O método de fabricação utiliza montagem programável de DNA. Sequências desenvolvidas em computador “orientam” nanopartículas a se encaixarem em padrões complexos, formando as flores. Essa arquitetura confere às estruturas a capacidade de responder dinamicamente aos estímulos e realizar funções como liberação controlada de medicamentos ou interação direta com tecidos biológicos.

Aplicações médicas e além

Segundo Ronit Freeman, diretor do Freeman Lab e autor correspondente do estudo, as flores de DNA poderão, no futuro, ser implantadas ou ingeridas para:

  • Entregar fármacos de forma precisa em tumores ou regiões específicas;
  • Realizar biópsias minimamente invasivas;
  • Remover coágulos sanguíneos ou toxinas sem dano aos tecidos;
  • Executar procedimentos cirúrgicos em escala microscópica.
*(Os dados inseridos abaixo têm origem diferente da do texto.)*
Definition mem_transaction (i : nat) (s : mem_store) : transaction := default idle (ms_open s !! i).

Definition mem_held (i : nat) (t : text) (s : mem_store) : bool :=
  bool_decide (map_Exists (fun j x => j ≠ i /\ tx_lock x = Some t) (ms_open s)).

Definition mem_set (i : nat) (x : transaction) (s : mem_store) : mem_store :=
  {| ms_tables := ms_tables s; ms_open := <[i := x]> (ms_open s) |}.

(** [None]: the statement has to wait. *)
Definition mem_statement (i : nat) (q : text) (p : pydict) (s : mem_store) :
    option (res () * mem_store) :=
  match mem_row_of p with
  | Raise e => Some (Raise e, s)
  | Ok r =>
      if text_eqb q insert_position_event_sql then
        Some (Ok (), mem_set i (with_event r (mem_transaction i s)) s)
      else if text_eqb q upsert_current_position_sql then
        if mem_held i (r_tag r) s then None
        else Some (Ok (), mem_set i (with_upsert r (ms_tables s) (mem_transaction i s)) s)
      else Some (raise Foreign "syntax error", s)
  end.

Definition mem_end (i : nat) (db : database) (s : mem_store) : mem_store :=
  {| ms_tables := db; ms_open := delete i (ms_open s) |}.

Definition mem_commit (i : nat) (s : mem_store) : res () * mem_store :=
  (Ok (), mem_end i (committed_onto (mem_transaction i s) (ms_tables s)) s).

Lemma mem_transaction_set i x s : mem_transaction i (mem_set i x s) = x.
Proof. unfold mem_transaction, mem_set. cbn. by rewrite lookup_insert_eq. Qed.

Lemma mem_transaction_set_ne i j x s : j ≠ i -> mem_transaction j (mem_set i x s) = mem_transaction j s.
Proof. intros Hj. unfold mem_transaction, mem_set. cbn. by rewrite lookup_insert_ne. Qed.

Lemma mem_transaction_end i db s : mem_transaction i (mem_end i db s) = idle.
Proof. unfold mem_transaction, mem_end. cbn. by rewrite lookup_delete_eq. Qed.

Lemma mem_transaction_end_ne i j db s : j ≠ i -> mem_transaction j (mem_end i db s) = mem_transaction j s.
Proof. intros Hj. unfold mem_transaction, mem_end. cbn. by rewrite lookup_delete_ne. Qed.

Lemma mem_held_spec i t s : mem_held i t s = true <-> exists j, j ≠ i /\ tx_lock (mem_transaction j s) = Some t.
Proof.
  unfold mem_held, mem_transaction. rewrite bool_decide_eq_true. split.
  - intros (j & x & Hj & Hn & Hl). exists j. by rewrite Hj.
  - intros (j & Hn & Hl). destruct (ms_open s !! j) as [x|] eqn:E; [|done]. by exists j, x.
Qed.

#[export, program] Instance mem_read_committed : ReadCommitted := {|
  store := mem_store;
  tables := ms_tables;
  transaction_of := mem_transaction;
  execute_in := fun i q p s r s' => mem_statement i q p s = Some (r, s');
  commit_in := fun i s r s' => mem_commit i s = (r, s');
  rollback_in := fun i s => mem_end i (ms_tables s) s;
|}.
Next Obligation.
  intros i q p s r s'. unfold mem_statement. repeat case_match; intros [= <- <-]; split; try done;
    intros j Hj; by apply mem_transaction_set_ne.
Qed.
Next Obligation.
  intros i p s s'. unfold mem_statement. change (row_of p) with (mem_row_of p).
  destruct (mem_row_of p) as [r|e]; [|done]. rewrite text_eqb_refl. intros [= <-].
  exists r. by rewrite mem_transaction_set.
Qed.
Next Obligation.
  intros i p s s'. unfold mem_statement. change (row_of p) with (mem_row_of p).
  destruct (mem_row_of p) as [r|e]; [|done].
  destruct (text_eqb _ insert_position_event_sql) eqn:Eq.
  { apply text_eqb_eq, eq_sym, insert_not_upsert in Eq. done. }
  rewrite text_eqb_refl. destruct (mem_held i (r_tag r) s) eqn:Eh; [done|]. intros [= <-] _.
  exists r. rewrite mem_transaction_set. split; [done|]. split; [|done]. intros j Hj Hl.
  assert (mem_held i (r_tag r) s = true) by (apply mem_held_spec; by exists j). congruence.
Qed.
Next Obligation.
  intros i q p s Hfree. unfold mem_statement. change (row_of p) with (mem_row_of p) in Hfree.
  destruct (mem_row_of p) as [r|e]; [|by do 2 eexists].
  destruct (text_eqb q insert_position_event_sql); [by do 2 eexists|].
  destruct (text_eqb q upsert_current_position_sql) eqn:Eq; [|by do 2 eexists].
  destruct (mem_held i (r_tag r) s) eqn:Eh; [|by do 2 eexists].
  apply mem_held_spec in Eh as (j & Hj & Hl). apply text_eqb_eq in Eq.
  by destruct (Hfree Eq j r Hj eq_refl).
Qed.
Next Obligation. intros i s r s' [= <- <-] j Hj. by apply mem_transaction_end_ne. Qed.
Next Obligation. intros i s s' [= <-]. split; [done|]. apply mem_transaction_end. Qed.
Next Obligation. intros i s e s' [=]. Qed.
Next Obligation. intros i s. by do 2 eexists. Qed.
Next Obligation.
  intros i s. split; [done|]. split; [apply mem_transaction_end|].
  intros j Hj. by apply mem_transaction_end_ne.
Qed.

(** One thread's call, and a schedule of such calls *)
Definition take_call (i : nat) (w : world) : option world :=
  match threads w !! i with
  | Some {| th_envelope := envelope; th_prog := Does c k |} =>
      let next r s := {| shared := s;
        threads := <[i := {| th_envelope := envelope; th_prog := k r |}]> (threads w) |} in
      match c with
      | Acquire => Some (next (Ok ()) (shared w))
      | Execute q p => '(r, s) ← mem_statement i q p (shared w); Some (next r s)
      | Commit | ExitOk => let '(r, s) := mem_commit i (shared w) in Some (next r s)
      | ExitRaise => Some (next (Ok ()) (mem_end i (ms_tables (shared w)) (shared w)))
      end
  | _ => None
  end.

Fixpoint schedule (order : list nat) (w : world) : option world :=
  match order with
  | [] => Some w
  | i :: order => w' ← take_call i w; schedule order w'
  end.

Lemma take_call_runs i w w' : take_call i w = Some w' -> runs_call w w'.
Proof.
  unfold take_call. destruct (threads w !! i) as [[envelope [r|c k]]|] eqn:Ei; [done| |done].
  assert (forall r s, call_step i c (shared w) r s -> runs_call w {| shared := s;
      threads := <[i := {| th_envelope := envelope; th_prog := k r |}]> (threads w) |}) as Hgo.
  { intros r s Hc. by apply (runs_call_intro w i {| th_envelope := envelope; th_prog := Does c k |} c k r s). }
  destruct c as [|q p| | |].
  - intros [= <-]. apply Hgo. constructor.
  - destruct (mem_statement i q p (shared w)) as [[r s]|] eqn:Es; [|done]. intros [= <-].
    apply Hgo. by constructor.
  - intros [= <-]. apply Hgo. by constructor.
  - intros [= <-]. apply Hgo. by constructor.
  - intros [= <-]. apply Hgo. constructor.
Qed.

Lemma schedule_runs order w w' : schedule order w = Some w' -> nsteps runs_call (length order) w w'.
Proof.
  revert w. induction order as [|i order IH]; intros w; cbn.
  - intros [= <-]. constructor.
  - destruct (take_call i w) as [w1|] eqn:Et; [|done]. intros Hs.
    econstructor; [by eapply take_call_runs|]. by apply IH.
Qed.

Lemma schedule_reachable order w w' : schedule order w = Some w' -> reachable w w'.
Proof.
  intros Hs%schedule_runs. apply rtc_nsteps. exists (length order).
  eapply (nsteps_congruence id); [|exact Hs]. intros. by apply step_call.
Qed.

(** Two events of one tag; the older one is the second thread's. *)
Definition older_envelope : pydict :=
  dset "payload" (VDict (dset "ts_utc_ms" (VInt 5) sample_payload)) sample_envelope.

Definition older_row : row :=
  {| r_tag := "a"; r_ts := 5;
     r_cols := match Repository.extract_params older_envelope with Ok p => p | Raise _ => [] end |}.

Lemma older_row_of : envelope_row older_envelope = Ok older_row.
Proof. vm_compute. reflexivity. Qed.

Definition empty_store : store (ReadCommitted := mem_read_committed) := {| ms_tables := empty_database; ms_open := ∅ |}.

Definition submit (i : nat) (envelope : pydict) (w : world) : world :=
  {| shared := shared w;
     threads := <[i := {| th_envelope := envelope; th_prog := write_to_db envelope |}]> (threads w) |}.

Definition two_writers : world := submit 1 older_envelope (submit 0 sample_envelope (init empty_store)).

Lemma two_writers_reachable : reachable (init empty_store) two_writers.
Proof.
  eapply rtc_l; [by apply (step_submit (init empty_store) 0 sample_envelope)|].
  apply rtc_once. by apply (step_submit (submit 0 sample_envelope (init empty_store)) 1 older_envelope).
Qed.

Lemma empty_store_idle i : transaction_of i empty_store = idle.
Proof. done. Qed.

(** The second thread inserts first and has to wait for the row until the first has
    committed. *)
Definition interleaved : list nat := [0; 1; 1; 0; 0].
Definition one_after_another : list nat := [0; 0; 1; 1; 1].

Definition current_ts (w : world) : option Z :=
  r_ts <$> current_positions (tables (shared w)) !! txt "a".

Definition waits (i : nat) (o : option world) : bool :=
  match o with Some w => if take_call i w then false else true | None => false end.

Definition returned (i : nat) (w : world) : bool :=
  match threads w !! i with
  | Some {| th_prog := Ends (Ok _) |} => true
  | _ => false
  end.

Definition all_calls : list nat := interleaved ++ one_after_another.

Lemma second_waits :
  waits 1 (schedule interleaved two_writers) = true /\
  schedule all_calls two_writers ≫= current_ts = Some 7%Z.
Proof. split; vm_compute; reflexivity. Qed.

(** Where the two writers are after all their calls *)
Definition two_written (w : world) : Prop := schedule all_calls two_writers = Some w.

Lemma two_written_exists : exists w, two_written w /\ returned 1 w = true.
Proof.
  unfold two_written. destruct (schedule all_calls two_writers) as [w|] eqn:Ew.
  - exists w. split; [done|]. change (default false (returned 1 <$> Some w) = true). rewrite <- Ew.
    vm_compute. reflexivity.
  - assert (default false (returned 1 <$> schedule all_calls two_writers) = true) as Hr
      by (vm_compute; reflexivity). by rewrite Ew in Hr.
Qed.

Lemma two_written_envelope w th : two_written w -> threads w !! 1 = Some th -> th_envelope th = older_envelope.
Proof.
  intros Hw%schedule_runs. revert th. unfold two_writers in Hw.
  assert (forall n w w', nsteps runs_call n w w' -> forall i th, threads w' !! i = Some th ->
    exists th0, threads w !! i = Some th0 /\ th_envelope th0 = th_envelope th) as Hkeep.
  { intros n. induction n as [|n IH]; intros w1 w2 Hn i th Hi; inversion Hn as [|? ? w3 ? Hst Hrest]; subst.
    - by exists th.
    - destruct (IH _ _ Hrest i th Hi) as (th3 & H3 & <-).
      destruct Hst as [w1 j thj c k r s Hj _ _]. cbn [threads] in H3.
      destruct (decide (i = j)) as [->|Hne].
      + rewrite lookup_insert_eq in H3. injection H3 as <-. by exists thj.
      + rewrite lookup_insert_ne in H3 by done. by exists th3. }
  intros th Hi. destruct (Hkeep _ _ _ Hw 1 th Hi) as (th0 & H0 & <-).
  cbn [threads submit] in H0. rewrite lookup_insert_eq in H0. by injection H0 as <-.
Qed.

Lemma two_written_counts w : two_written w ->
  length (history_matches "a" None None (tables (shared w))) = 2.
Proof.
  intros Hw. assert (default 0 ((fun w => length (history_matches "a" None None (tables (shared w)))) <$>
    schedule all_calls two_writers) = 2) as Hn by (vm_compute; reflexivity).
  by rewrite Hw in Hn.
Qed.

Lemma two_written_reachable w : two_written w -> reachable (init empty_store) w.
Proof. intros Hw. etrans; [apply two_writers_reachable|]. by eapply schedule_reachable. Qed.

Lemma writers_serialize_witness :
  exists w order es db, two_written w /\ Forall2 (fun i e => exists th, threads w !! i = Some th /\
    th_envelope th = e) order es /\ one_by_one es empty_database db /\ tables (shared w) ≡ db.
Proof.
  destruct two_written_exists as (w & Hw & _). exists w.
  destruct (writers_serialize empty_store w empty_store_idle (two_written_reachable w Hw))
    as (order & es & db & _ & He & _ & Ho & Hdb & _).
  exists order, es, db. exact (conj Hw (conj He (conj Ho Hdb))).
Defined.

Lemma newest_survives_witness :
  exists w r', two_written w /\ current_positions (tables (shared w)) !! txt "a" = Some r' /\ (5 <= r_ts r')%Z.
Proof.
  destruct two_written_exists as (w & Hw & Hp). exists w. unfold returned in Hp.
  destruct (threads w !! 1) as [[envelope [[[]|e]|c k]]|] eqn:Eth; try discriminate Hp.
  pose proof (two_written_envelope w _ Hw Eth) as He. cbn in He. subst envelope.
  destruct (newest_survives empty_store w 1 _ older_row empty_store_idle eq_refl
              (two_written_reachable w Hw) Eth eq_refl older_row_of) as (r' & j & th' & Hc & Hle & _).
  exists r'. exact (conj Hw (conj Hc Hle)).
Defined.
Fora da saúde, os pesquisadores vislumbram usos como limpeza de áreas contaminadas e armazenamento de dados em formatos mais compactos e econômicos em energia.

Inspiração na natureza

A equipe da UNC baseou-se em sistemas biológicos — do desabrochar de flores ao movimento de corais — para replicar comportamentos adaptativos em escala nanométrica. O resultado, apontam os autores, cria uma ponte entre sistemas vivos e máquinas, acercando a medicina de uma era de tratamentos ultra direcionados e menos invasivos.

O estudo ainda está em fase de desenvolvimento, mas os cientistas consideram que a tecnologia tem potencial para transformar práticas médicas e gerar novos materiais inteligentes para diferentes setores.